## WORK ORDER
When the line with "ParseWith data opts = Ok v ↔" appears below, start repeating lines exactly, and keep going through the line with "well formed or"; add nothing outside that span.

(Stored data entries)
■ ■ ■ ■
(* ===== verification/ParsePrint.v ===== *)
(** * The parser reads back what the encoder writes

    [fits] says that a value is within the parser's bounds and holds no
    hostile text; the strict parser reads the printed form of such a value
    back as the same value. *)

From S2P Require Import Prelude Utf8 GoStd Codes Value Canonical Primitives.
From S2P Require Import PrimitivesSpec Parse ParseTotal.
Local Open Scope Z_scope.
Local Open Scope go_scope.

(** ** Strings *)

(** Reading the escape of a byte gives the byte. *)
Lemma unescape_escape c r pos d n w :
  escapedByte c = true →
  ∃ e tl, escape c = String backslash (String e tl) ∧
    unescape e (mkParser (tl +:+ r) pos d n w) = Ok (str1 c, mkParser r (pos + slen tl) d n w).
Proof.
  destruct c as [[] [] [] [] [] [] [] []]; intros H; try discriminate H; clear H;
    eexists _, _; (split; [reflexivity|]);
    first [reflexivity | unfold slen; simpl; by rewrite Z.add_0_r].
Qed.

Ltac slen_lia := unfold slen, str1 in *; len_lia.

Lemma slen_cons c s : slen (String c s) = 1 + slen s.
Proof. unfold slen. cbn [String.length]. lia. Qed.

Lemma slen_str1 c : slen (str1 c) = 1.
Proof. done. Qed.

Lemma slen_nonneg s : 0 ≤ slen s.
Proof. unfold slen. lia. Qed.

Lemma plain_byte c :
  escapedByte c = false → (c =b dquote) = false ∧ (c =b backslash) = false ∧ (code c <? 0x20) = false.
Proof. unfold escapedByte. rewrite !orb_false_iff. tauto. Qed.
■ ■ ■ ■
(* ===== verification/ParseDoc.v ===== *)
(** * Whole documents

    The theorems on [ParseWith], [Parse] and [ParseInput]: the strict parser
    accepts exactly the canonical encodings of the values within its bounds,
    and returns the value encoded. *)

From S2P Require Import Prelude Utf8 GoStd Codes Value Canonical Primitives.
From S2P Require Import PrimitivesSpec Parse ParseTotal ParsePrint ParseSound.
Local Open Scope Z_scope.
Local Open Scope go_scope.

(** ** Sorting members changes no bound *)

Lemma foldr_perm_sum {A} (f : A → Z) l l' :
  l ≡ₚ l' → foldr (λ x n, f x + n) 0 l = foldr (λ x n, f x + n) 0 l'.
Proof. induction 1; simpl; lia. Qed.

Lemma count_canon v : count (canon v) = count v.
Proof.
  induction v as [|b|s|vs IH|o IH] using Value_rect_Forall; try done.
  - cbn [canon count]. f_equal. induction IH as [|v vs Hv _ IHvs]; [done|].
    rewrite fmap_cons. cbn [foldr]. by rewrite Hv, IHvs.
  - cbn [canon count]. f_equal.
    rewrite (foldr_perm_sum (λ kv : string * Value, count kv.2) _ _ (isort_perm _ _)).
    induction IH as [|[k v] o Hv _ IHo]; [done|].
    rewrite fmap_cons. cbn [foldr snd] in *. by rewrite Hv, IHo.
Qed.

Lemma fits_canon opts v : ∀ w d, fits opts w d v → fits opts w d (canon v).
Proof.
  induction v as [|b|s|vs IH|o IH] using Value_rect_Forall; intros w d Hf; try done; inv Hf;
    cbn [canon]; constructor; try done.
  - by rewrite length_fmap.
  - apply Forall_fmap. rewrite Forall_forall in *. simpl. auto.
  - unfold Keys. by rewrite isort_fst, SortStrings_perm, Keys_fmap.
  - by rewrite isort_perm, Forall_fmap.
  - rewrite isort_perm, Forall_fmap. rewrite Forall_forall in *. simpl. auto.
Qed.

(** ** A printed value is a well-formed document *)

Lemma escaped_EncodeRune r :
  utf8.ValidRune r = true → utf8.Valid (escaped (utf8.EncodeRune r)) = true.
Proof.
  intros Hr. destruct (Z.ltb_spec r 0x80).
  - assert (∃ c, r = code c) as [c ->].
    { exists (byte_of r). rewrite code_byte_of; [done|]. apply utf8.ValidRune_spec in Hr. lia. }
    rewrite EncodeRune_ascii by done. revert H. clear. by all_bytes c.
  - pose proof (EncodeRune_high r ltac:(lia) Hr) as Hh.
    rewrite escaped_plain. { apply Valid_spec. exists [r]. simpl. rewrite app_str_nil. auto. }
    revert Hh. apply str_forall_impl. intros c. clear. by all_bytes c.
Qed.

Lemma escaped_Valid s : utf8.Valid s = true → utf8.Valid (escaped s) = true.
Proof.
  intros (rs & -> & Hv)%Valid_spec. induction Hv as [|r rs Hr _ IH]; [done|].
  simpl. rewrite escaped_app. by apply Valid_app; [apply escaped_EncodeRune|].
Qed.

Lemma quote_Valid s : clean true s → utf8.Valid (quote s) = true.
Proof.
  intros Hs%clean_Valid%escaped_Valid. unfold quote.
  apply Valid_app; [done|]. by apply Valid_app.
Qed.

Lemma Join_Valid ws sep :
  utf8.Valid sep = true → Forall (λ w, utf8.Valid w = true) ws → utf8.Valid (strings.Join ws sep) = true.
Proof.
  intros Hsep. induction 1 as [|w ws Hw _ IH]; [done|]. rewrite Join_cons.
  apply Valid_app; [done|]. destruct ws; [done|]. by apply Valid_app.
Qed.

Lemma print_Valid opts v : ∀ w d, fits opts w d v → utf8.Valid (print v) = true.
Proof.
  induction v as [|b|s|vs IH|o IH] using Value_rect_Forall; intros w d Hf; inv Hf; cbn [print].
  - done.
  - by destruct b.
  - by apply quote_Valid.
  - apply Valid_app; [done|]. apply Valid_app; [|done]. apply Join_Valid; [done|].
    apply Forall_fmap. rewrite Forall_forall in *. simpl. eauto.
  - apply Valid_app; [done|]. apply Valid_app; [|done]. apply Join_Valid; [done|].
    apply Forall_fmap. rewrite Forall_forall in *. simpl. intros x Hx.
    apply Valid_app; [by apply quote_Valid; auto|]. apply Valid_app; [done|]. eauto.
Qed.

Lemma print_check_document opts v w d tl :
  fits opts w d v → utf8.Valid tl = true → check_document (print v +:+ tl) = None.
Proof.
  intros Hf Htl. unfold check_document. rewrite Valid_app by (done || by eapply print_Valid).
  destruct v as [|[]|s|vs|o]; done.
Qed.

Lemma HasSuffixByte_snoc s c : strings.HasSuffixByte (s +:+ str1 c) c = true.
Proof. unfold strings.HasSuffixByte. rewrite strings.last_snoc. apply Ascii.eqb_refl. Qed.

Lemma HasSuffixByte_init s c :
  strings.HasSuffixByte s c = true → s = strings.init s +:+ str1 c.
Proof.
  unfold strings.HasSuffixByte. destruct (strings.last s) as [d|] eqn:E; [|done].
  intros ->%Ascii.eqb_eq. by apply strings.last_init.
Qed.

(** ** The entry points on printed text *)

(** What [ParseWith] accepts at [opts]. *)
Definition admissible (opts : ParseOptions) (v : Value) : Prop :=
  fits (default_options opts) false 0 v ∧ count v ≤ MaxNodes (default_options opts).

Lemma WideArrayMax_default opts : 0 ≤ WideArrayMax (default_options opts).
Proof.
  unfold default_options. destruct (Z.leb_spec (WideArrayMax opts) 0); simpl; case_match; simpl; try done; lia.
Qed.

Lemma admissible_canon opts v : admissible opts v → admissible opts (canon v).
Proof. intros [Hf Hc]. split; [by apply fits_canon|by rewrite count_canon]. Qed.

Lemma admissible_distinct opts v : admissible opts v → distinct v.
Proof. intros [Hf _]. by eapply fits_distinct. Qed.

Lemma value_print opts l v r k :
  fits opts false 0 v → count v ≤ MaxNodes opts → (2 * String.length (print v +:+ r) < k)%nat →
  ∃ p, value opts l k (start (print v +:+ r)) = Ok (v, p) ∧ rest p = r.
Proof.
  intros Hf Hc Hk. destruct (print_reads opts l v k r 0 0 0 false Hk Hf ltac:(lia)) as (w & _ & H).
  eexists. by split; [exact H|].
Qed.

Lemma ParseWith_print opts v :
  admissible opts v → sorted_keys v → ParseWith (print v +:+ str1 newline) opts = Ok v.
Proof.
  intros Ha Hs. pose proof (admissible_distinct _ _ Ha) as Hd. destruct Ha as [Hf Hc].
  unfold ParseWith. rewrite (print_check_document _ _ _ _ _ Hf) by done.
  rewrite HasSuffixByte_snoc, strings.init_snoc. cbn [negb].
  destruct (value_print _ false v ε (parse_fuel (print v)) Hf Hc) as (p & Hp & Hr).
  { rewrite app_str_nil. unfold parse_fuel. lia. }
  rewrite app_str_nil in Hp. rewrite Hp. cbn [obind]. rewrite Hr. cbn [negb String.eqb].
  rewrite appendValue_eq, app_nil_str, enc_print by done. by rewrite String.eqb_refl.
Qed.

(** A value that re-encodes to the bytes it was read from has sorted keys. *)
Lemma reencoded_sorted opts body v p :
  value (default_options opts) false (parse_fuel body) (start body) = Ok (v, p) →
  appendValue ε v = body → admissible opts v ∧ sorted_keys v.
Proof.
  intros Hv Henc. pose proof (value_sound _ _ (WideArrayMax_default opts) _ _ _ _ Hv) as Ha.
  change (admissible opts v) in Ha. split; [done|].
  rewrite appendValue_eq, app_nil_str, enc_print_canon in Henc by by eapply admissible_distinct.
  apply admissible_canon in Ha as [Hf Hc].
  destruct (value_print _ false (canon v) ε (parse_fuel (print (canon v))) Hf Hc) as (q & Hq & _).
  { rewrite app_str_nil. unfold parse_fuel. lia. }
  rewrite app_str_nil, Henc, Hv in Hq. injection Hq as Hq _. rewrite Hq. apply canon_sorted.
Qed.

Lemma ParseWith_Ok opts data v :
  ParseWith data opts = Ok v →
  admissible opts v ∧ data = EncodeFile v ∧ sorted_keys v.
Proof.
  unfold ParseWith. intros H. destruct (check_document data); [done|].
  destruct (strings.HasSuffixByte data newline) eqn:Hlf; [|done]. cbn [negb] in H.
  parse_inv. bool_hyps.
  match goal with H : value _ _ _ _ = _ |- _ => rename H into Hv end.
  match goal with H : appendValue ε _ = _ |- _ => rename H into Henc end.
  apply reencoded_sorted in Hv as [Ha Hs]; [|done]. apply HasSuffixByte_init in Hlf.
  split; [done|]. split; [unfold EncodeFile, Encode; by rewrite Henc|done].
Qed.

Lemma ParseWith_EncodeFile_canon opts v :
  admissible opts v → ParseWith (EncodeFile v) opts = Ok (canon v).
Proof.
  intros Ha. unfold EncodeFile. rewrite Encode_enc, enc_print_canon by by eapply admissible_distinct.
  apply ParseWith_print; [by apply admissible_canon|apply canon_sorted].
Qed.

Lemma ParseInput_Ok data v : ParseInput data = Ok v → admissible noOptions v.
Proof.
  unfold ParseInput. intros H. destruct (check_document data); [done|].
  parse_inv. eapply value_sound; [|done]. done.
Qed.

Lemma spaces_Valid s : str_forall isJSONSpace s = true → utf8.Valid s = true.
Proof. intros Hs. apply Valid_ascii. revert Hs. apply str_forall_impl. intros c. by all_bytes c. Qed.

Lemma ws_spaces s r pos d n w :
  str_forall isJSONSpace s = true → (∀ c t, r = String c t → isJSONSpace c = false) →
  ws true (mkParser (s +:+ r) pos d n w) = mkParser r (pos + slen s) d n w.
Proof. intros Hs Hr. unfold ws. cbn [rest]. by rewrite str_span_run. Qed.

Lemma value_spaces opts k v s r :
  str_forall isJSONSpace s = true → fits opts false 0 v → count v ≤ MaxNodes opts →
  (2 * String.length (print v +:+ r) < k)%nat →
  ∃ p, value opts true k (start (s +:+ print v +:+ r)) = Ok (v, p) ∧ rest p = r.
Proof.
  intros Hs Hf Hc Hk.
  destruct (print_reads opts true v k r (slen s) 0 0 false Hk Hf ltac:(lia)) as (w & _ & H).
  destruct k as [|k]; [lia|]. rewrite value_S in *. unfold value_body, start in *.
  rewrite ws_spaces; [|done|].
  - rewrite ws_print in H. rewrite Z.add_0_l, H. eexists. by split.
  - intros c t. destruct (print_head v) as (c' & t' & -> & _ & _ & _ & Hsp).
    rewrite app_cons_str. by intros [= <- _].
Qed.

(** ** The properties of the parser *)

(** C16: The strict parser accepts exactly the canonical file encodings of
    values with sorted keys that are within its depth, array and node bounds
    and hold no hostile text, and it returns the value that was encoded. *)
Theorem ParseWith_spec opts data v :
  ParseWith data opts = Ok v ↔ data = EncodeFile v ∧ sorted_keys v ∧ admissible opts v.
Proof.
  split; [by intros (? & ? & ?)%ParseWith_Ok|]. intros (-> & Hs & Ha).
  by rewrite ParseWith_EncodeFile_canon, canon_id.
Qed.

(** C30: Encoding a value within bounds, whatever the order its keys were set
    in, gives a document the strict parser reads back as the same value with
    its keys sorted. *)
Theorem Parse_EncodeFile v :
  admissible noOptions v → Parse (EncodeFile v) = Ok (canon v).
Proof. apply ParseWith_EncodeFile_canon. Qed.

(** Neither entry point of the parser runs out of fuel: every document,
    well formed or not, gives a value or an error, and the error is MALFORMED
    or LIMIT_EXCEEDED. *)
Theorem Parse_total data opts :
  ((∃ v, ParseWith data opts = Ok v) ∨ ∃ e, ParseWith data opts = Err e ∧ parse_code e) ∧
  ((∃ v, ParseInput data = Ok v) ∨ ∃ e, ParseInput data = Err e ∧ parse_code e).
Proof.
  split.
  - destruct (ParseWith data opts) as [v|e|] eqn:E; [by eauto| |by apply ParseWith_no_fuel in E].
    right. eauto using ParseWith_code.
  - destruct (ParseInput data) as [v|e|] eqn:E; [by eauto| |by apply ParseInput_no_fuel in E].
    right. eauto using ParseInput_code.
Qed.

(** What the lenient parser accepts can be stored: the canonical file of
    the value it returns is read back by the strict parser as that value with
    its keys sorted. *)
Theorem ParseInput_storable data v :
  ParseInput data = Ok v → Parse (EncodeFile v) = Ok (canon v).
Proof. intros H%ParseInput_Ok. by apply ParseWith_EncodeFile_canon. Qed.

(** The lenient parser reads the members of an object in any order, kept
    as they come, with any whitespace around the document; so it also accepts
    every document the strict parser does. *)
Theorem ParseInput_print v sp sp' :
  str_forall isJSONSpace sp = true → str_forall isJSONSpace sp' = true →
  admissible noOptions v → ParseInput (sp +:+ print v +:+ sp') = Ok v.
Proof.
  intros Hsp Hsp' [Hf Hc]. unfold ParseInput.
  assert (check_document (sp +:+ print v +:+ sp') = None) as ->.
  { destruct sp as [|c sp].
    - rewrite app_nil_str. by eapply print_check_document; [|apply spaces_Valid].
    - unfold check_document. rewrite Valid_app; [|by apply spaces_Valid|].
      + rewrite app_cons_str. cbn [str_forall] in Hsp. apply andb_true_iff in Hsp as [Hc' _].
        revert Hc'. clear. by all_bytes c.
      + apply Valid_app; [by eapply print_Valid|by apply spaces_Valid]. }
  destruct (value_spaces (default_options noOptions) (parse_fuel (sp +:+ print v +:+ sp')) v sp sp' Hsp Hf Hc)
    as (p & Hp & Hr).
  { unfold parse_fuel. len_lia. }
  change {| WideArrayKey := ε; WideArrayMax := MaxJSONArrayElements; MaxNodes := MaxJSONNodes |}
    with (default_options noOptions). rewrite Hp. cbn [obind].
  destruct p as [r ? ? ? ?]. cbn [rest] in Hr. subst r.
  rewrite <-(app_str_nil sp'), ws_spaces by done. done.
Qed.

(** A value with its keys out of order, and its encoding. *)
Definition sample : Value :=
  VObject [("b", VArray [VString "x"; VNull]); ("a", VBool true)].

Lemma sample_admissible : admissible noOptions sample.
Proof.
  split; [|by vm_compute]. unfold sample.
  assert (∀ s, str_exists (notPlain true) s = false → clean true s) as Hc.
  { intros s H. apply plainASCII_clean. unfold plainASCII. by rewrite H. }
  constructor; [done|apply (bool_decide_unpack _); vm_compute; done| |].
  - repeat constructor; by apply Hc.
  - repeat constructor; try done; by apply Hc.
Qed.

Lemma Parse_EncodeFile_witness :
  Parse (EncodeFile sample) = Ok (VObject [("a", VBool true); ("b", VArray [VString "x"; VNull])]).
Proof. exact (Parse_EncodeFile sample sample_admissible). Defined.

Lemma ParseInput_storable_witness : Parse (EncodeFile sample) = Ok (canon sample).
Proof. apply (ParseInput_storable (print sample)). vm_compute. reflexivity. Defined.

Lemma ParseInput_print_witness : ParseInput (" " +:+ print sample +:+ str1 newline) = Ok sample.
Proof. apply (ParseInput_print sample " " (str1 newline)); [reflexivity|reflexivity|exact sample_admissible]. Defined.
■ ■ ■ ■
## RESULT OF THE EXERCISE
  ParseWith data opts = Ok v ↔ data = EncodeFile v ∧ sorted_keys v ∧ admissible opts v.
Proof.
  split; [by intros (? & ? & ?)%ParseWith_Ok|]. intros (-> & Hs & Ha).
  by rewrite ParseWith_EncodeFile_canon, canon_id.
Qed.

(** C30: Encoding a value within bounds, whatever the order its keys were set
    in, gives a document the strict parser reads back as the same value with
    its keys sorted. *)
Theorem Parse_EncodeFile v :
  admissible noOptions v → Parse (EncodeFile v) = Ok (canon v).
Proof. apply ParseWith_EncodeFile_canon. Qed.

(** Neither entry point of the parser runs out of fuel: every document,
    well formed or not, gives a value or an error, and the error is MALFORMED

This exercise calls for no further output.